When Jennifer Mezquita, vice president for student affairs at Northern Essex Community College, was approached about attending a training in 2019, her first reaction was, “Are you going to make me a counselor?” she recalled.
That’s a common misconception that Bartolini tries to dispel early in her training sessions.
“Just like taking a CPR course doesn’t make you a cardiologist, taking mental-health first aid doesn’t make you a therapist,” she said at the outset of the August class.
Bartolini also stresses that professors aren’t expected to be superheroes. They can choose not to intervene if they believe someone else would be more qualified to do so.
“I’m handing out certificates today,” she said. “I’m not handing out capes.”

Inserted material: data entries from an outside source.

(** * SmartCL.h: the kernel portability header, and the preprocessor that reads it

    The repository fragment is one header, [examples/CLKernels/SmartCL.h].
    It holds no C or C++ declarations: every line is blank or a preprocessing
    directive.  What the header "does" is therefore what a C preprocessor
    does when it reads the file, and this development embeds exactly that:

    - the header's text, byte for byte ([SmartCL_h_text]);
    - the splitting of the text into lines, the lexing of a line into
      preprocessing tokens and a trailing [//] comment, and the recognition
      of directives ([split_lines], [lex_line], [parse_line]);
    - the execution of directives on a preprocessing state: the macro table,
      the set of files marked [#pragma once], and the ordered log of what
      reaches the translation unit ([step], [run_lines], [run_file]).

    The two headers the file includes, [<windows.h>] and [<stdio.h>], belong
    to the toolchain and not to the repository.  The toolchain is a parameter
    of the development: what reading [<name>] does to the preprocessing
    state, which is an error where the toolchain has no such header.  A
    toolchain that supplies every header, and whose headers are of interest
    only for the macros they define, is given by a transformer of the macro
    table ([supplied]); the statements about what the header defines,
    includes and passes on are made for these.

    The preprocessor is modelled as far as the header and the statements
    about it need:
    - macros are object-like; a [#define] of a name that is already defined
      puts the new replacement list in force (compilers warn and go on);
    - [#pragma once] marks the file being read and is not passed on; every
      other pragma is passed to the compiler, token for token;
    - comments are [//] comments, punctuators are single characters, and a
      line is never continued on the next: the header has no block comment,
      no digraph and no spliced line.  Lines of other files that use these
      are outside what the lexer reads correctly;
    - a directive outside this fragment makes the run fail. *)

From Stdlib Require Import Ascii String List Bool Arith Lia.
From stdpp Require Import base option list strings gmap.
Import ListNotations.

Local Open Scope string_scope.
Local Open Scope list_scope.

(** ** The source text *)

Module Source.

(** The double-quote character, written by its code so that the text below
    can be read against the file line by line. *)
Definition dquote : string := String (ascii_of_nat 34) EmptyString.

(** The fifteen lines of [SmartCL.h], verbatim. *)
Definition SmartCL_h_lines : list string :=
  [ "#pragma once"
  ; ""
  ; "#ifdef _WINDOWS"
  ; ""
  ; "#define WIN32_LEAN_AND_MEAN"
  ; "#include <windows.h>"
  ; "#include <stdio.h>"
  ; ""
  ; "#define kernel extern " +:+ dquote +:+ "C" +:+ dquote +:+ " __declspec(dllexport)"
  ; "#define global"
  ; "#define local"
  ; ""
  ; "#pragma warning (disable : 4326) // For void main"
  ; ""
  ; "#endif // _WINDOWS" ].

Before logging on to Zoom that day, participants had taken a two-hour online course that introduced them to mental-health first aid and the signs and symptoms of various mental illnesses. Over the next six hours, they learned how to differentiate among early, worsening, and severe cases, and how to apply the “Algee” action plan: Assess for risk of suicide or harm; Listen nonjudgmentally; Give reassurance and information; Encourage appropriate professional help; Encourage self-help and other support strategies.
For many participants, the second and third steps — the L and G — are among the hardest, Bartolini said. Truly listening is difficult, and being nonjudgmental “does not come naturally to humans.” Doing both together takes practice.

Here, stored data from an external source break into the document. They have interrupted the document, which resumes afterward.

(** The sample object asked for with [If-Modified-Since: yesterday]. *)
Lemma unparsable_date_ignored_witness :
  Sample.response "Blocked:true" "Owner" Sample.metadata Sample.instant
    (Sample.ifModifiedSinceHeader "yesterday")
  = respond (Sample.flags "Blocked:true" "Owner")
      (Sample.client Sample.metadata Sample.instant)
      Sample.parseHTTPDate Sample.formatHTTPDate
      (withoutIfModifiedSince (Sample.request (Sample.ifModifiedSinceHeader "yesterday"))) /\
  (proxy (Sample.flags "Blocked:true" "Owner")
     (Sample.client Sample.metadata Sample.instant)
     Sample.parseHTTPDate Sample.formatHTTPDate Http.newResponseWriter
     (Sample.request (Sample.ifModifiedSinceHeader "yesterday"))).2
  = if deref (verbose (Sample.flags "Blocked:true" "Owner"))
    then ["could not parse If-Modified-Since: "
          +:+ Error (errorString "parsing time: yesterday")]
    else [].
Proof.
  apply (unparsable_date_ignored
           (Sample.flags "Blocked:true" "Owner")
           (Sample.client Sample.metadata Sample.instant)
           Sample.parseHTTPDate Sample.formatHTTPDate
           (Sample.request (Sample.ifModifiedSinceHeader "yesterday"))
           (Sample.attrs Sample.metadata Sample.instant)
           "yesterday" [] (errorString "parsing time: yesterday"));
    vm_compute; reflexivity.
Defined.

It can also be hard to overcome the urge to give advice, rather than just information, she said.
Once the participants had learned the five steps, they practiced applying them to scenarios shown in video vignettes and described in case studies, breaking into small groups to discuss how they might respond.

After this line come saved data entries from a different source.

(** * Movie recommendation system: catalog store, query layer and menu

    A shallow embedding of [movie_recommendation_system.py] and the
    properties of its specification.

    - [MovieRecommendationSystem.movies] is a list of rows; a row is a record
      with the five columns of the CSV file, which is what [csv.DictReader]
      yields for a table with the header of the sample table.
      [load_movies] coerces the [Rating] and [Year] cells in place, so a
      stored cell is either the text read from the file or the number that
      replaced it.  The query layer works on the rows of a successful load,
      whose cells are numbers.
    - Strings are ASCII: [str.lower] maps the letters A to Z, numerals are
      made of the digits 0 to 9, strings are ordered by character code.
      Integer numerals stay within the number of digits that [int]
      accepts.
    - Python floats are IEEE 754 binary64 values ([spec_float] of the
      standard library, precision 53, [emax] 1024), with their infinities,
      signed zeros and NaN: comparisons are [SFltb], [SFleb] and [SFeqb];
      [float(str)] and [round] are correctly rounded; [statistics.mean] sums
      the exact ratios of its data and converts the exact quotient to a
      float once.
    - [sorted], [max] and [min] compare keys with [<] only.  [sorted] is a
      stable insertion sort: every stable sort returns the same list when
      [<] is a strict weak order on the keys, which it is on strings,
      integers and floats other than NaN.
    - The file system is an environment that answers each [open]: the reply
      to a read is the table, a missing file, or another failure; the reply
      to a write is success or failure.  Console output is left out,
      except for what [main] displays: the input is the list of the lines
      typed, and a session yields the data displayed and the way it
      ends.
    - Exceptions are a result type.  The recursion of [load_movies] is
      bounded by the depth of the interpreter stack, after which
      [RecursionError] is raised; how much stack a call needs is not
      modelled further. *)

From Stdlib Require Import ZArith QArith Lia Bool Ascii String.
From Stdlib Require Import Floats.SpecFloat.
From Stdlib Require Import Sorting.Sorted Sorting.Permutation.
From Stdlib Require OrderedTypeEx.
From stdpp Require Import base list strings gmap sorting.

Local Open Scope string_scope.
Local Open Scope list_scope.
Local Open Scope Z_scope.

(** ** Exceptions *)

Inductive exn : Type :=
  | StatisticsError
  | ValueError
  | RecursionError.

Inductive result (A : Type) : Type :=
  | Return (a : A)
  | Raise (e : exn).
Arguments Return {A} a.
Arguments Raise {A} e.

Definition bind {A B : Type} (c : result A) (k : A -> result B) : result B :=
  match c with
  | Return a => k a
  | Raise e => Raise e
  end.

Notation "'let*' x := c 'in' k" := (bind c (fun x => k))
  (at level 10, x name, c at level 100, k at level 200).

(** ** Python strings *)

Module Str.

(** [str.lower] on the ASCII repertoire. *)
Definition lower_ascii (c : ascii) : ascii :=
  let n := N_of_ascii c in
  if ((65 <=? n) && (n <=? 90))%N then ascii_of_N (n + 32) else c.

Fixpoint lower (s : string) : string :=
  match s with
  | EmptyString => EmptyString
  | String c s' => String (lower_ascii c) (lower s')
  end.

(** Truth value of a string: empty is false. *)
Definition truthy (s : string) : bool :=
  match s with
  | EmptyString => false
  | String _ _ => true
  end.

For Joubert, who spent 15 years as a corrections officer in a local county jail, it was the opportunity to practice the skills that distinguished the college’s course from the more didactic gatekeeper trainings he’d attended in his prior job.
“They didn’t have role-playing — it was ‘get out there, and good luck,’” he recalled. “Kathleen allowed us to ask questions and dig deeper into what you might say.”
More than 2,000 instructors with .edu addresses have been trained in the Mental Health First Aid program, and more than 330,000 college-affiliated individuals have taken a version of the course. Mezquita, who supervises 100 employees, said it gave her the courage and confidence to approach her colleagues when she has concerns about their mental health.
“I’ve been in positions where I noticed a change in an individual but didn’t know what to say,” she said. “Now, I’m not scared.”
For Theresa DeFranzo, an adjunct English professor who took the course over the summer, the training was a reminder of the unseen challenges that many of her students face, particularly amid a continuing pandemic. This fall, she’s relaxed her strict attendance policy and become more flexible about deadlines. Instead of penalizing students for missing classes or turning assignments in late, she urges them to come to as many classes as they can and gives them a couple of days’ grace for late work.
“I can’t solve the problem, and I certainly can’t diagnose it, but there are little things I can do to give the students some breathing room so they can stay in school and graduate,” she said. “And that’s the ultimate goal.”
But the Jed Foundation’s Roy is skeptical that gatekeeper training will reach a critical mass of faculty unless colleges make it mandatory, much like training to prevent sexual misconduct.
“My guess is that there are a lot more students struggling with mental-health issues than those who are sexually assaulted or harassed,” she said. “Until it’s required, I don’t know if we’ll get a big group doing it.”